(* ===== verification/KStr.v ===== *)
(** * The kernel's string arithmetic (include/kernel_shared.h, section 5)

    A region of [char] memory is a [list Z] of its bytes. The string it holds
    is what comes before its first NUL ([cstr]); a region with no NUL is read
    as if one followed its last byte, so a literal is written without it.
    Writes go to the region with stdpp's list update, one store at a time, in
    the order of the source. *)

From Stdlib Require Import ZArith Lia Ascii String.
From stdpp Require Import base list numbers.
From S2P Require Import Prelude.

(** The string a region of memory holds. *)
Fixpoint cstr (m : list Z) : list Z :=
  match m with
  | [] => []
  | c :: m' => if c =? 0 then [] else c :: cstr m'
  end.

(** A C string literal, as the bytes before its terminator. *)
Definition lit (s : string) : list Z :=
  List.map (fun a => Z.of_nat (nat_of_ascii a)) (list_ascii_of_string s).

Fixpoint str_len (s : list Z) : nat :=
  match s with
  | [] => 0
  | c :: s' => if c =? 0 then 0 else S (str_len s')
  end.

Fixpoint str_eq (a b : list Z) : bool :=
  match a, b with
  | ca :: a', cb :: b' =>
      if negb (ca =? 0) && negb (cb =? 0) then
        if negb (ca =? cb) then false else str_eq a' b'
      else ca =? cb
  | _, _ => nth 0 a 0 =? nth 0 b 0
  end.

Fixpoint str_starts_with (str prefix : list Z) : bool :=
  match prefix with
  | [] => true
  | cp :: prefix' =>
      if cp =? 0 then true
      else if negb (nth 0 str 0 =? cp) then false
      else str_starts_with (tail str) prefix'
  end.

(** The copy loop shared by [str_copy] (which starts at 0) and [str_append]
    (which starts at the length of what is there). *)
Fixpoint str_put (dst : list Z) (i : nat) (src : list Z) (max : Z) : list Z * nat :=
  match src with
  | c :: src' =>
      if negb (c =? 0) && (Z.of_nat i <? max - 1)
      then str_put (<[i := c]> dst) (S i) src' max
      else (dst, i)
  | [] => (dst, i)
  end.

Definition str_copy (dst src : list Z) (max : Z) : list Z :=
  let '(d, i) := str_put dst 0 src max in <[i := 0]> d.

Definition str_append (dst src : list Z) (max : Z) : list Z :=
  let len := str_len dst in
  let '(d, i) := str_put dst len src max in <[i := 0]> d.

(** [uint_to_str]: the digits of [val], least significant first, in [tmp];
    then copied out in reverse. Ten rounds are enough for 32 bits. *)
Fixpoint uint_digits (fuel : nat) (val : Z) : list Z :=
  match fuel with
  | O => []
  | S f => if val >? 0 then (48 + val mod 10) :: uint_digits f (val / 10) else []
  end.

Definition uint_to_str (val : Z) : list Z :=
  if val =? 0 then [48] else rev (uint_digits 10 val).

(** ** Lemmas *)

Lemma cstr_nonzero m : Forall (fun c => c <> 0) (cstr m).
Proof. induction m as [|c m IH]; simpl; [constructor|]. case_test; constructor; auto. Qed.

Lemma cstr_id s : Forall (fun c => c <> 0) s -> cstr s = s.
Proof. induction 1; simpl; [done|]. case_test; [done|]. by f_equal. Qed.

Lemma cstr_app_nul s t : Forall (fun c => c <> 0) s -> cstr (s ++ 0 :: t) = s.
Proof. induction 1; simpl; [done|]. case_test; [done|]. by f_equal. Qed.

Lemma cstr_cstr m : cstr (cstr m) = cstr m.
Proof. apply cstr_id, cstr_nonzero. Qed.

Lemma str_len_cstr s : str_len s = List.length (cstr s).
Proof. induction s as [|c s IH]; simpl; [done|]. case_test; simpl; congruence. Qed.

Lemma length_cstr s : (List.length (cstr s) <= List.length s)%nat.
Proof. induction s as [|c s IH]; simpl; [lia|]. case_test; simpl; lia. Qed.

Lemma cstr_prefix s : exists t, s = cstr s ++ t /\ (t = [] \/ exists t', t = 0 :: t').
Proof.
  induction s as [|c s (t & Ht & Hz)]; simpl; [by exists []; auto|].
  case_test.
  - subst. exists (0 :: s). split; eauto.
  - exists t. split; [|done]. simpl. by f_equal.
Qed.

Lemma str_eq_spec a b : str_eq a b = true <-> cstr a = cstr b.
Proof.
  revert b. induction a as [|ca a IH]; intros [|cb b]; simpl;
    [done|rewrite Z.eqb_sym| |].
  1,2: destruct (Z.eqb _ 0) eqn:E; simpl; done.
  destruct (ca =? 0) eqn:Ea, (cb =? 0) eqn:Eb; simpl; bool_simp; subst.
  - done.
  - split; intros H; bool_simp; [lia|done].
  - split; intros H; bool_simp; [lia|done].
  - case_test; simpl.
    + split; intros H; [done|]. injection H; intros; congruence.
    + subst. rewrite IH. split; [congruence|]. by intros [= H].
Qed.

Lemma str_starts_with_spec s p :
  str_starts_with s p = true <-> cstr p `prefix_of` cstr s.
Proof.
  revert s. induction p as [|cp p IH]; intros s; simpl.
  - split; [intros _; apply prefix_nil|done].
  - case_test; [split; [intros _; apply prefix_nil|done]|].
    destruct s as [|c s]; simpl.
    + case_test; [|subst; lia]. split; [done|]. intros H. by apply prefix_nil_not in H.
    + case_test; simpl.
      * split; [done|]. case_test; intros H; [by apply prefix_nil_not in H|].
        apply prefix_cons_inv_1 in H. congruence.
      * subst. case_test; [lia|]. rewrite IH. split; intros H.
        -- by apply prefix_cons.
        -- by apply prefix_cons_inv_2 in H.
Qed.

(** The copy loop writes, from [i] on, as much of the string as leaves room
    for a terminator, and touches nothing else. *)
Lemma str_put_spec src : forall dst i max,
  0 < max <= Z.of_nat (List.length dst) -> Z.of_nat i <= max - 1 ->
  let w := take (Z.to_nat (max - 1) - i) (cstr src) in
  str_put dst i src max = (take i dst ++ w ++ drop (i + List.length w) dst, (i + List.length w)%nat).
Proof.
  induction src as [|c src IH]; intros dst i max Hmax Hi; simpl.
  - by rewrite take_nil, Nat.add_0_r, app_nil_l, take_drop.
  - case_test; simpl; bool_simp.
    + destruct (c =? 0) eqn:Ec; bool_simp; [lia|].
      replace (Z.to_nat (max - 1) - i)%nat with (S (Z.to_nat (max - 1) - S i)) by lia.
      rewrite IH; [|len|lia]. simpl.
      f_equal; [|lia].
      rewrite (take_S_r _ _ c) by (apply list_lookup_insert_eq; lia).
      rewrite take_insert_ge by lia.
      rewrite drop_insert_lt by lia.
      rewrite <- app_assoc. simpl. do 4 f_equal. lia.
    + destruct (c =? 0) eqn:Ec; bool_simp; simpl in *.
      * by rewrite take_nil, Nat.add_0_r, app_nil_l, take_drop.
      * replace (Z.to_nat (max - 1) - i)%nat with 0%nat by (bool_simp; lia).
        by rewrite take_0, Nat.add_0_r, app_nil_l, take_drop.
Qed.

Lemma str_put_terminated src dst i max :
  0 < max <= Z.of_nat (List.length dst) -> Z.of_nat i <= max - 1 ->
  Forall (fun c => c <> 0) (take i dst) ->
  cstr (let '(d, j) := str_put dst i src max in <[j := 0]> d)
  = take i dst ++ take (Z.to_nat (max - 1) - i) (cstr src).
Proof.
  intros Hmax Hi Hnz. rewrite str_put_spec by done. simpl.
  set (w := take (Z.to_nat (max - 1) - i) (cstr src)).
  assert (Hw : (List.length w <= Z.to_nat (max - 1) - i)%nat) by (unfold w; len).
  rewrite app_assoc, insert_app_r_alt by len.
  replace (i + List.length w - List.length (take i dst ++ w))%nat with 0%nat by len.
  destruct (drop (i + List.length w) dst) as [|z r] eqn:E.
  - apply (f_equal List.length) in E. rewrite length_drop in E. simpl in E. lia.
  - simpl. apply cstr_app_nul. apply Forall_app. split; [done|].
    apply Forall_take, cstr_nonzero.
Qed.

(** [str_copy] always terminates, and holds the longest prefix that fits. *)
Lemma str_copy_cstr dst src max :
  0 < max <= Z.of_nat (List.length dst) ->
  cstr (str_copy dst src max) = take (Z.to_nat (max - 1)) (cstr src).
Proof.
  intros H. unfold str_copy. rewrite str_put_terminated by (done || lia || constructor).
  by rewrite Nat.sub_0_r.
Qed.

Lemma take_str_len dst : take (str_len dst) dst = cstr dst.
Proof.
  rewrite str_len_cstr. destruct (cstr_prefix dst) as (t & Ht & _).
  rewrite Ht at 2. by rewrite take_app_length.
Qed.

(** [str_append] keeps what was there and adds the longest prefix that fits. *)
Lemma str_append_cstr dst src max :
  0 < max <= Z.of_nat (List.length dst) -> Z.of_nat (str_len dst) <= max - 1 ->
  cstr (str_append dst src max)
  = cstr dst ++ take (Z.to_nat (max - 1) - List.length (cstr dst)) (cstr src).
Proof.
  intros H Hlen. unfold str_append.
  rewrite str_put_terminated by (done || (rewrite take_str_len; apply cstr_nonzero)).
  by rewrite take_str_len, str_len_cstr.
Qed.

Lemma length_str_put src : forall dst i max,
  List.length (fst (str_put dst i src max)) = List.length dst.
Proof.
  induction src as [|c src IH]; intros; simpl; [done|]. case_test; [|done].
  rewrite IH. len.
Qed.

Lemma length_str_copy dst src max : List.length (str_copy dst src max) = List.length dst.
Proof.
  unfold str_copy. pose proof (length_str_put src dst 0 max) as H.
  destruct (str_put dst 0 src max). simpl in *. len.
Qed.

Lemma length_str_append dst src max : List.length (str_append dst src max) = List.length dst.
Proof.
  unfold str_append. pose proof (length_str_put src dst (str_len dst) max) as H.
  destruct (str_put dst (str_len dst) src max). simpl in *. len.
Qed.

#[export] Hint Rewrite length_str_copy length_str_append : vx_len.

(** ** Numbers in decimal *)

Definition dec_value (s : list Z) : Z := fold_left (fun v c => v * 10 + (c - 48)) s 0.

Lemma dec_value_snoc s c : dec_value (s ++ [c]) = dec_value s * 10 + (c - 48).
Proof. unfold dec_value. by rewrite fold_left_app. Qed.

Lemma uint_digits_value fuel : forall val, 0 <= val < 10 ^ Z.of_nat fuel ->
  dec_value (rev (uint_digits fuel val)) = val.
Proof.
  induction fuel as [|f IH]; intros val H; simpl; [change (10 ^ Z.of_nat 0) with 1 in H; unfold dec_value; simpl; lia|].
  case_test.
  - simpl. rewrite dec_value_snoc, IH.
    + pose proof (Z.div_mod val 10). lia.
    + rewrite Nat2Z.inj_succ, Z.pow_succ_r in H by lia.
      split; [apply Z.div_pos; lia|apply Z.div_lt_upper_bound; lia].
  - unfold dec_value. simpl. lia.
Qed.

Lemma uint_to_str_value val : 0 <= val < 2 ^ 32 -> dec_value (uint_to_str val) = val.
Proof.
  intros H. unfold uint_to_str. case_test; [by subst|].
  apply uint_digits_value. change (10 ^ Z.of_nat 10) with 10000000000.
  change (2 ^ 32) with 4294967296 in H. lia.
Qed.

═══

#### [EXERCISE GOAL]
Would you print exactly, and only, the lines of the data above from the line with "Lemma length_str_copy dst" through the line with "split; [apply Z.div_pos;", inclusive?

#### [WRITTEN ANSWER]
Lemma length_str_copy dst src max : List.length (str_copy dst src max) = List.length dst.
Proof.
  unfold str_copy. pose proof (length_str_put src dst 0 max) as H.
  destruct (str_put dst 0 src max). simpl in *. len.
Qed.

Lemma length_str_append dst src max : List.length (str_append dst src max) = List.length dst.
Proof.
  unfold str_append. pose proof (length_str_put src dst (str_len dst) max) as H.
  destruct (str_put dst (str_len dst) src max). simpl in *. len.
Qed.

#[export] Hint Rewrite length_str_copy length_str_append : vx_len.

(** ** Numbers in decimal *)

Definition dec_value (s : list Z) : Z := fold_left (fun v c => v * 10 + (c - 48)) s 0.

Lemma dec_value_snoc s c : dec_value (s ++ [c]) = dec_value s * 10 + (c - 48).
Proof. unfold dec_value. by rewrite fold_left_app. Qed.

Lemma uint_digits_value fuel : forall val, 0 <= val < 10 ^ Z.of_nat fuel ->
  dec_value (rev (uint_digits fuel val)) = val.
Proof.
  induction fuel as [|f IH]; intros val H; simpl; [change (10 ^ Z.of_nat 0) with 1 in H; unfold dec_value; simpl; lia|].
  case_test.
  - simpl. rewrite dec_value_snoc, IH.
    + pose proof (Z.div_mod val 10). lia.
    + rewrite Nat2Z.inj_succ, Z.pow_succ_r in H by lia.
      split; [apply Z.div_pos; lia|apply Z.div_lt_upper_bound; lia].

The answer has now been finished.